Constraints in developing countries often fuel innovation too. Low availability of mineral fertilisers and pesticides mean they are often ahead of us in developing nature-based solutions and more integrated farming systems, so we have much to learn from their experiences for low-tech solutions to land management. The Institute is well respected in this global research market for delivering fundamental and applied science to drive the sustainable use of land and natural resources to underpin many of the Sustainable Development Goals.
Our brand is strong and founded on excellent science that delivers global impact, following the inspiration of James Hutton after whom we are named. We believe that against domestic and international challenges, our research, knowledge generation and support for policy and industry are more relevant than ever.

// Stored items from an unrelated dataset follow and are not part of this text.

Lemma batchProcessor_rejects_bodies_witness :
  Transaction.state openTransaction <> "ERROR"
  /\ BatchResponse.failed {| BatchResponse.failed := true;
                             BatchResponse.responses := [ headerSaved; footerMissing ] |}
     = true
  /\ (exists bodies,
        settlement (answering {| BatchResponse.failed := true;
                                 BatchResponse.responses := [ headerSaved; footerMissing ] |})
          (batchProcessor "ERROR" [ saveHeader; deleteFooter ] openTransaction)
        = Rejected (JsArray bodies)
        /\ length bodies = length [ headerSaved; footerMissing ]
        /\ forall (i : nat) (item : ResponseItem.t),
             [ headerSaved; footerMissing ] !! i = Some item ->
             bodies !! i = Some (ResponseItem.body item))
  /\ networkCalls (answering {| BatchResponse.failed := true;
                                BatchResponse.responses := [ headerSaved; footerMissing ] |})
       (batchProcessor "ERROR" [ saveHeader; deleteFooter ] openTransaction)
     = [ batchEndpointCall (map projectRequest [ saveHeader; deleteFooter ]) ].
Proof.
  split; [discriminate |]. split; [reflexivity |].
  apply (batchProcessor_rejects_bodies "ERROR" [ saveHeader; deleteFooter ]
           openTransaction
           (answering {| BatchResponse.failed := true;
                         BatchResponse.responses := [ headerSaved; footerMissing ] |})
           {| BatchResponse.failed := true;
              BatchResponse.responses := [ headerSaved; footerMissing ] |});
    [discriminate | reflexivity | reflexivity].
Defined.

Lemma batchProcessor_payload_length_witness :
  Transaction.state openTransaction <> "ERROR"
  /\ length [ headerSaved; footerMissing ] = length [ saveHeader; deleteFooter ]
  /\ exists bodies,
       payload (settlement
                  (answering {| BatchResponse.failed := true;
                                BatchResponse.responses := [ headerSaved; footerMissing ] |})
                  (batchProcessor "ERROR" [ saveHeader; deleteFooter ] openTransaction))
       = JsArray bodies
       /\ length bodies = length [ saveHeader; deleteFooter ].
Proof.
  split; [discriminate |]. split; [reflexivity |].
  apply (batchProcessor_payload_length "ERROR" [ saveHeader; deleteFooter ]
           openTransaction
           (answering {| BatchResponse.failed := true;
                         BatchResponse.responses := [ headerSaved; footerMissing ] |})
           {| BatchResponse.failed := true;
              BatchResponse.responses := [ headerSaved; footerMissing ] |});
    [discriminate | reflexivity | reflexivity].
Defined.

Lemma batchProcessor_empty_batch_witness :
  Transaction.state openTransaction <> "ERROR"
  /\ networkCalls (answering {| BatchResponse.failed := false;
                                BatchResponse.responses := [] |})
       (batchProcessor "ERROR" [] openTransaction)
     = [ {| BatchCall.path := "/__experimental/batch";
            BatchCall.method := "POST";
            BatchCall.data := {| BatchData.validation := "require-all-validate";
                                 BatchData.requests := [] |} |} ]
  /\ settlement (answering {| BatchResponse.failed := false;
                              BatchResponse.responses := [] |})
       (batchProcessor "ERROR" [] openTransaction)
     = Fulfilled (JsArray []).
Proof.
  split; [discriminate |].
  destruct (batchProcessor_empty_batch "ERROR" openTransaction
              (answering {| BatchResponse.failed := false;
                            BatchResponse.responses := [] |}))
    as [calls resolved]; [discriminate |].
  split; [exact calls | apply resolved; reflexivity].
Defined.

(** * Further properties of the adapter *)

(** ** The batch-eligibility predicate *)

Lemma append_assoc (a b c : string) : (a +:+ b) +:+ c = a +:+ b +:+ c.
Proof.
  induction a as [|x a IH]; [reflexivity |].
  rewrite !append_String. now rewrite IH.
Qed.

(** X1: a path that supports batching still does with any text before and
    after it (a namespace prefix, an id, a query string): the test looks
    for the marker anywhere in the path. *)
Theorem endpointSupportsBatch_surrounded (pre path post : string) :
  endpointSupportsBatch path = true ->
  endpointSupportsBatch (pre +:+ path +:+ post) = true.
Proof.
  rewrite !endpointSupportsBatch_contains. intros (before & after & ->).
  exists (pre +:+ before), (after +:+ post).
  now rewrite !append_assoc.
Qed.

(** ** The control *)

(** X2: a request without a [method] property, or without a [batchAs]
    property, is fetched directly, whatever its path: the fetch is the
    only call made. *)
Theorem API_FETCH_missing_method_or_tag (TRANSACTION_ERROR : string)
    (registry : Registry) (action : Action.t) :
  Request.method (Action.request action) = None
  \/ Request.batchAs (Action.request action) = None ->
  effectsOf (API_FETCH TRANSACTION_ERROR registry action)
  = [ TriggerFetch (Action.request action) ].
Proof.
  unfold effectsOf, API_FETCH. intros [-> | ->]; cbn [includes truthy negb orb].
  - reflexivity.
  - rewrite orb_true_r. reflexivity.
Qed.

Lemma API_FETCH_log (TRANSACTION_ERROR : string) (registry : Registry)
    (action : Action.t) (log : list Effect) :
  snd (API_FETCH TRANSACTION_ERROR registry action log)
  = log ++ effectsOf (API_FETCH TRANSACTION_ERROR registry action).
Proof.
  unfold effectsOf, API_FETCH. destruct (_ || _ || _); cbn; [reflexivity |].
  now rewrite <- app_assoc.
Qed.

Lemma API_FETCH_effects_cases (TRANSACTION_ERROR : string) (registry : Registry)
    (action : Action.t) :
  effectsOf (API_FETCH TRANSACTION_ERROR registry action)
  = [ TriggerFetch (Action.request action) ]
  \/ effectsOf (API_FETCH TRANSACTION_ERROR registry action)
     = [ RegisterProcessor registry "core/batch-processing" "API_FETCH"
           (batchProcessor TRANSACTION_ERROR);
         EnqueueItemAndAutocommit registry "core/batch-processing" "API_FETCH" "abc"
           (Action.request action) ].
Proof.
  unfold effectsOf, API_FETCH. destruct (_ || _ || _); [left | right]; reflexivity.
Qed.

Lemma dispatchEach_log (TRANSACTION_ERROR : string) (jobs : list (Registry * Action.t))
    (log : list Effect) :
  snd (dispatchEach TRANSACTION_ERROR jobs log)
  = log ++ effectsOf (dispatchEach TRANSACTION_ERROR jobs).
Proof.
  revert log. induction jobs as [|[registry action] rest IH]; intros log.
  - cbn. now rewrite app_nil_r.
  - unfold effectsOf. cbn [dispatchEach]. unfold bind.
    destruct (API_FETCH TRANSACTION_ERROR registry action log) as [r log1] eqn:first.
    destruct (API_FETCH TRANSACTION_ERROR registry action []) as [r0 log0] eqn:first0.
    pose proof (API_FETCH_log TRANSACTION_ERROR registry action log) as at_log.
    rewrite first in at_log. unfold effectsOf in at_log. rewrite first0 in at_log.
    cbn in at_log. subst log1.
    rewrite (IH (log ++ log0)), (IH log0). now rewrite app_assoc.
Qed.

Lemma dispatchEach_cons (TRANSACTION_ERROR : string) (registry : Registry)
    (action : Action.t) (rest : list (Registry * Action.t)) :
  effectsOf (dispatchEach TRANSACTION_ERROR ((registry, action) :: rest))
  = effectsOf (API_FETCH TRANSACTION_ERROR registry action)
    ++ effectsOf (dispatchEach TRANSACTION_ERROR rest).
Proof.
  unfold effectsOf at 1. cbn [dispatchEach]. unfold bind.
  destruct (API_FETCH TRANSACTION_ERROR registry action []) as [r log0] eqn:first.
  rewrite dispatchEach_log. unfold effectsOf at 2. now rewrite first.
Qed.

(** X3: over any run of the control, the requests fetched or enqueued
    are, in order, exactly the requests of the actions handled: each
    request is consumed once, none is dropped, doubled or reordered. *)
Theorem dispatchEach_consumes_each_once (TRANSACTION_ERROR : string)
    (jobs : list (Registry * Action.t)) :
  omap consumed (effectsOf (dispatchEach TRANSACTION_ERROR jobs))
  = map (fun job => Action.request (snd job)) jobs.
Proof.
  induction jobs as [|[registry action] rest IH]; [reflexivity |].
  rewrite dispatchEach_cons, omap_app, IH.
  destruct (API_FETCH_effects_cases TRANSACTION_ERROR registry action) as [-> | ->];
    reflexivity.
Qed.

(** X4: over any run of the control, every [enqueueItemAndAutocommit]
    call comes right after a [registerProcessor] call on the same registry
    and store that registers [batchProcessor] for the same effect type;
    the effect type is [API_FETCH] and the batch group [abc]. *)
Theorem dispatchEach_registers_before_enqueue (TRANSACTION_ERROR : string)
    (jobs : list (Registry * Action.t)) (i : nat) (registry : Registry)
    (storeName effectType groupId : string) (item : Request.t) :
  effectsOf (dispatchEach TRANSACTION_ERROR jobs) !! i
  = Some (EnqueueItemAndAutocommit registry storeName effectType groupId item) ->
  effectType = "API_FETCH" /\ groupId = "abc" /\ storeName = "core/batch-processing"
  /\ exists j : nat,
       i = S j
       /\ effectsOf (dispatchEach TRANSACTION_ERROR jobs) !! j
          = Some (RegisterProcessor registry storeName effectType
                    (batchProcessor TRANSACTION_ERROR)).
Proof.
  revert i. induction jobs as [|[registry' action] rest IH]; intros i.
  - cbn. discriminate.
  - rewrite dispatchEach_cons.
    destruct (API_FETCH_effects_cases TRANSACTION_ERROR registry' action) as [-> | ->].
    + destruct i as [|i]; cbn; [discriminate |].
      intros at_i. destruct (IH i at_i) as (-> & -> & -> & j & -> & at_j).
      repeat split. now exists (S j).
    + destruct i as [|[|i]]; cbn.
      * discriminate.
      * intros [= -> -> -> -> ->]. repeat split. now exists 0%nat.
      * intros at_i. destruct (IH i at_i) as (-> & -> & -> & j & -> & at_j).
        repeat split. now exists (S (S j)).
Qed.
Lemma le_of_not_lt (a b : float) :
  ordered a -> ordered b -> (a <? b)%float = false -> (b <=? a)%float = true.
Proof. unfold ordered. rewrite ltb_spec, leb_spec. apply SFleb_of_not_lt. Qed.

Lemma lt_le (a b : float) : lt a b -> (a <=? b)%float = true.
Proof. unfold lt. rewrite ltb_spec, leb_spec. apply SFlt_le. Qed.

Lemma lt_asym (a b : float) : lt a b -> (b <? a)%float = false.
Proof. unfold lt. rewrite !ltb_spec. apply SFlt_asym. Qed.

Lemma le_refl (a : float) : ordered a -> (a <=? a)%float = true.
Proof. unfold ordered. rewrite leb_spec. apply SFle_refl. Qed.

Lemma le_ordered (a b : float) :
  (a <=? b)%float = true -> ordered a /\ ordered b.
Proof. unfold ordered. rewrite leb_spec. apply SFle_ordered. Qed.

(** [is_nan] tells the values that take no part in the order. *)
Lemma is_nan_ordered (a : float) : is_nan a = false <-> ordered a.
Proof.
  unfold is_nan, ordered. rewrite eqb_spec. unfold SFeqb.
  destruct (Prim2SF a) as [s|s| |s m e]; cbn.
  - split; [discriminate|reflexivity].
  - destruct s; (split; [discriminate|reflexivity]).
  - split; [discriminate|congruence].
  - destruct s; rewrite Z.compare_refl;
      change (Pos.compare_cont Eq m m) with (Pos.compare m m);
      rewrite Pos.compare_refl; cbn; (split; [discriminate|reflexivity]).
Qed.

End DoubleOrder.

Section GeometryExtras.

Import Double DoubleOrder.

(** The constructor of [Sphere] never leaves a negative radius or a NaN
    behind, whatever double it is given, and keeps a positive radius as it
    is. *)
Theorem X_sphere_radius_never_negative (c : Point3) (r : float) (m : Material) :
  (0 <=? Sphere.radius (Sphere.make c r m))%float = true /\
  ((0 <? r)%float = true -> Sphere.radius (Sphere.make c r m) = r) /\
  ((0 <? r)%float = false -> Sphere.radius (Sphere.make c r m) = 0%float).
Proof.
  unfold Sphere.make, fmax. cbn [Sphere.radius].
  change (is_nan 0) with false. cbv iota.
  destruct (is_nan r) eqn:En.
  - assert (E : (0 <? r)%float = false).
    { destruct (0 <? r)%float eqn:E; [|reflexivity].
      apply lt_ordered_r in E. apply is_nan_ordered in E. congruence. }
    rewrite E. repeat split; auto; discriminate.
  - destruct (0 <? r)%float eqn:E.
    + repeat split; auto; [now apply lt_le|discriminate].
    + repeat split; auto; discriminate.
Qed.

(** [Interval::clamp] lands inside the interval, for every double, a NaN
    included, as soon as [min <= max]. *)
Theorem X_clamp_lands_in_interval (i : Interval) (v : float) :
  (Interval.min i <=? Interval.max i)%float = true ->
  Interval.contains i (Interval.clamp i v) = true.
Proof.
  destruct i as [lo hi]. unfold Interval.contains, Interval.clamp, std_max, std_min.
  cbn [Interval.min Interval.max]. intros Hle.
  destruct (le_ordered _ _ Hle) as [Hlo Hhi].
  destruct (hi <? v)%float eqn:E1.
  - destruct (lo <? hi)%float eqn:E2.
    + rewrite Hle, (le_refl hi Hhi). reflexivity.
    + rewrite Hle, (le_refl lo Hlo). reflexivity.
  - destruct (lo <? v)%float eqn:E2.
    + rewrite (lt_le _ _ E2).
      rewrite (le_of_not_lt hi v Hhi (lt_ordered_r _ _ E2) E1). reflexivity.
    + rewrite Hle, (le_refl lo Hlo). reflexivity.
Qed.
(** * Xiaomi Mi Smart Pedestal Fan DMaker 1C: the MIoT adapter [fan_1c.py]

    A shallow embedding of [custom_components/xiaomi_miio_fan/fan_1c.py]:
    the static property table [_MAPPING], the status container
    [FanStatus1C] with its derived accessors, and the device class [Fan1C]
    whose methods talk to the device through the two entry points it
    inherits from [MiotDevice] ([get_properties_for_mapping] and
    [set_property]).  The inherited transport is an interface here; every
    call made through it is recorded in a trace, so that the number and the
    content of the calls of a method can be stated. *)

From Stdlib Require Import ZArith String List Lia.
From stdpp Require Import base option list strings gmap fin_maps pretty.

Local Open Scope string_scope.
Local Open Scope Z_scope.

(** ** Python values and exceptions *)

(** The values that travel between the adapter and the device: [None],
    booleans, integers and strings. *)
Inductive pyval : Type :=
  | VNone
  | VBool (b : bool)
  | VInt (z : Z)
  | VStr (s : string).

#[export] Instance pyval_eq_dec : EqDecision pyval.
Proof. solve_decision. Defined.

(** Python's truth value of an object ([if x], [x if c else y]). *)
Definition truthy (v : pyval) : bool :=
  match v with
  | VNone => false
  | VBool b => b
  | VInt z => negb (z =? 0)
  | VStr s => negb (String.eqb s "")
  end.

(** The integer a value stands for: [bool] is a subclass of [int], with
    [False] being 0 and [True] being 1. *)
Definition as_int (v : pyval) : option Z :=
  match v with
  | VBool b => Some (Z.b2z b)
  | VInt z => Some z
  | VNone | VStr _ => None
  end.

(** Python's [==] on these values. *)
Definition py_eq (a b : pyval) : bool :=
  match as_int a, as_int b with
  | Some x, Some y => x =? y
  | None, None =>
      match a, b with
      | VNone, VNone => true
      | VStr s, VStr t => String.eqb s t
      | _, _ => false
      end
  | _, _ => false
  end.

(** [x in (a, b, ...)] for an integer [x] and a tuple of integers. *)
Definition py_in (x : Z) (tuple : list Z) : bool :=
  existsb (Z.eqb x) tuple.

(** ["%s" % z] for an integer. *)
Definition py_str (z : Z) : string := pretty z.

(** [str(v)], which is what ["%s" % v] prints: a string prints as itself. *)
Definition py_str_of (v : pyval) : string :=
  match v with
  | VNone => "None"
  | VBool true => "True"
  | VBool false => "False"
  | VInt z => py_str z
  | VStr s => s
  end.

(** The exceptions the module can see: a missing dictionary key, the
    adapter's own [FanException], and whatever the transport raises. *)
Inductive exn : Type :=
  | KeyError (key : string)
  | FanException (msg : string)
  | DeviceException (msg : string).

Inductive result (A : Type) : Type :=
  | Ok (a : A)
  | Raise (e : exn).
Arguments Ok {A} a.
Arguments Raise {A} e.

Definition rbind {A B} (r : result A) (k : A -> result B) : result B :=
  match r with
  | Ok a => k a
  | Raise e => Raise e
  end.

(** [d[k]] on a dictionary with string keys. *)
Definition getitem (d : gmap string pyval) (k : string) : result pyval :=
  match d !! k with
  | Some v => Ok v
  | None => Raise (KeyError k)
  end.

(** ** The property table *)

Record siid_piid : Type := SP { siid : Z; piid : Z }.

Definition _MAPPING : list (string * siid_piid) :=
  [ ("power", SP 2 1);
    ("fan_level", SP 2 2);
    ("child_lock", SP 3 1);
    ("swing_mode", SP 2 3);
    ("power_off_time", SP 2 10);
    ("buzzer", SP 2 11);
    ("light", SP 2 12);
    ("mode", SP 2 7) ].

(** [mapping[k]] and [mapping.keys()]. *)
Fixpoint mapping_get (m : list (string * siid_piid)) (k : string) : option siid_piid :=
  match m with
  | [] => None
  | (k', sp) :: rest => if String.eqb k' k then Some sp else mapping_get rest k
  end.

Definition mapping_keys (m : list (string * siid_piid)) : list string :=
  map fst m.

(** [miio.fan.OperationMode]. *)
Inductive OperationMode : Type := Normal | Nature.

(** [str(m)] for a member of the enumeration: the class and the member. *)
Definition py_str_of_mode (m : OperationMode) : string :=
  match m with
  | Normal => "OperationMode.Normal"
  | Nature => "OperationMode.Nature"
  end.

(** ** The status container *)

Module FanStatus1C.

Record t : Type := mk { data : gmap string pyval }.

Definition power (self : t) : result string :=
  rbind (getitem (data self) "power")
        (fun v => Ok (if truthy v then "on" else "off")).

Definition is_on (self : t) : result pyval :=
  getitem (data self) "power".

Definition mode (self : t) : result OperationMode :=
  rbind (getitem (data self) "mode")
        (fun v => Ok (if py_eq v (VInt 1) then Nature else Normal)).

Definition speed (self : t) : result pyval :=
  getitem (data self) "fan_level".

Definition oscillate (self : t) : result pyval :=
  getitem (data self) "swing_mode".

Definition delay_off_countdown (self : t) : result pyval :=
  getitem (data self) "power_off_time".

Definition led (self : t) : result pyval :=
  getitem (data self) "light".

Definition buzzer (self : t) : result pyval :=
  getitem (data self) "buzzer".

Definition child_lock (self : t) : result pyval :=
  getitem (data self) "child_lock".

(** [__repr__]: the tuple is evaluated from left to right, so the first
    accessor that misses its key decides the exception. *)
Definition __repr__ (self : t) : result string :=
  rbind (power self) (fun v_power =>
  rbind (mode self) (fun v_mode =>
  rbind (speed self) (fun v_speed =>
  rbind (oscillate self) (fun v_oscillate =>
  rbind (led self) (fun v_led =>
  rbind (buzzer self) (fun v_buzzer =>
  rbind (child_lock self) (fun v_child_lock =>
  rbind (delay_off_countdown self) (fun v_delay =>
  Ok ("<FanStatus power=" +:+ v_power +:+ ", "
      +:+ "mode=" +:+ py_str_of_mode v_mode +:+ ", "
      +:+ "speed=" +:+ py_str_of v_speed +:+ ", "
      +:+ "oscillate=" +:+ py_str_of v_oscillate +:+ ", "
      +:+ "led=" +:+ py_str_of v_led +:+ ", "
      +:+ "buzzer=" +:+ py_str_of v_buzzer +:+ ", "
      +:+ "child_lock=" +:+ py_str_of v_child_lock +:+ ", "
      +:+ "delay_off_countdown=" +:+ py_str_of v_delay +:+ ">"))))))))).

Definition __json__ (self : t) : gmap string pyval := data self.

End FanStatus1C.

(** ** The transport inherited from [MiotDevice] *)

(** One entry of the answer to a batched property query.  The loop of
    [status] reads the value of an entry only when its code is 0, so for
    an entry that failed the field [value] is of no consequence. *)
Record prop : Type := Prop_ { did : string; value : pyval; code : Z }.

#[export] Instance prop_eq_dec : EqDecision prop.
Proof. solve_decision. Defined.

(** A call that reached the transport. *)
Inductive call : Type :=
  | CGet (mapping : list (string * siid_piid))
  | CSet (key : string) (v : pyval).

(** What a device does with the two requests; [D] is the state of the
    device and of the session with it.  Both may fail. *)
Class MiotDevice (D : Type) : Type := {
  send_get : list (string * siid_piid) -> D -> result (list prop) * D;
  send_set : list (string * siid_piid) -> string -> pyval -> D -> result pyval * D
}.

Record world (D : Type) : Type := World { trace : list call; device : D }.
Arguments World {D} trace device.
Arguments trace {D} w.
Arguments device {D} w.

(** Computations that may call the transport and may raise. *)
Definition M (D A : Type) : Type := world D -> result A * world D.

Definition ret {D A} (a : A) : M D A := fun w => (Ok a, w).

Definition raise {D A} (e : exn) : M D A := fun w => (Raise e, w).

Definition bind {D A B} (c : M D A) (k : A -> M D B) : M D B :=
  fun w =>
    match c w with
    | (Ok a, w') => k a w'
    | (Raise e, w') => (Raise e, w')
    end.

Notation "c >>= k" := (bind c k) (at level 50, left associativity).

(** ** The device class *)

Module Fan1C.

(** The fields [MiotDevice.__init__] receives. *)
Record t : Type := mk {
  mapping : list (string * siid_piid);
  ip : option string;
  token : option string;
  start_id : Z;
  debug : Z;
  lazy_discover : bool
}.

(** [__init__]: the table handed to the base class is [_MAPPING]. *)
Definition __init__ (ip token : option string) (start_id debug : Z)
    (lazy_discover : bool) : t :=
  mk _MAPPING ip token start_id debug lazy_discover.

Section Methods.
Context {D : Type} `{MiotDevice D}.

(** The two inherited entry points: each hands the request to the
    transport and leaves one entry in the trace. *)
Definition get_properties_for_mapping (self : t) : M D (list prop) :=
  fun w =>
    let (r, d') := send_get (mapping self) (device w) in
    (r, World (trace w ++ [CGet (mapping self)]) d').

Definition set_property (self : t) (key : string) (v : pyval) : M D pyval :=
  fun w =>
    let (r, d') := send_set (mapping self) key v (device w) in
    (r, World (trace w ++ [CSet key v]) d').

(** The body of the loop of [status]:
    [data[prop["did"]] = prop["value"] if prop["code"] == 0 else None]. *)
Definition status_step (data : gmap string pyval) (p : prop) : gmap string pyval :=
  <[did p := if code p =? 0 then value p else VNone]> data.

There is a clear and vital mandate for the work of the Institute, and we have developed new initiatives like the International Barley Hub to deliver highly innovative solutions to bring people together internationally, nationally and locally. We are proud to deliver a programme of research for the Scottish Government that is relevant, respected and responsive to the needs of Scotland’s communities and to the rural economy both in the short and long term.
By working in the space between different disciplines, and also with non-scientists and the people who own the problem, we will continue to deliver outcomes and impact to support Scottish policy, industry and stakeholders. To deliver on our mission of conducting excellent science and working across disciplines with business, policy and society, we need recognition at the national, UK, European and global level of the fact that science and research drive industrial and economic growth – as well as our well-being.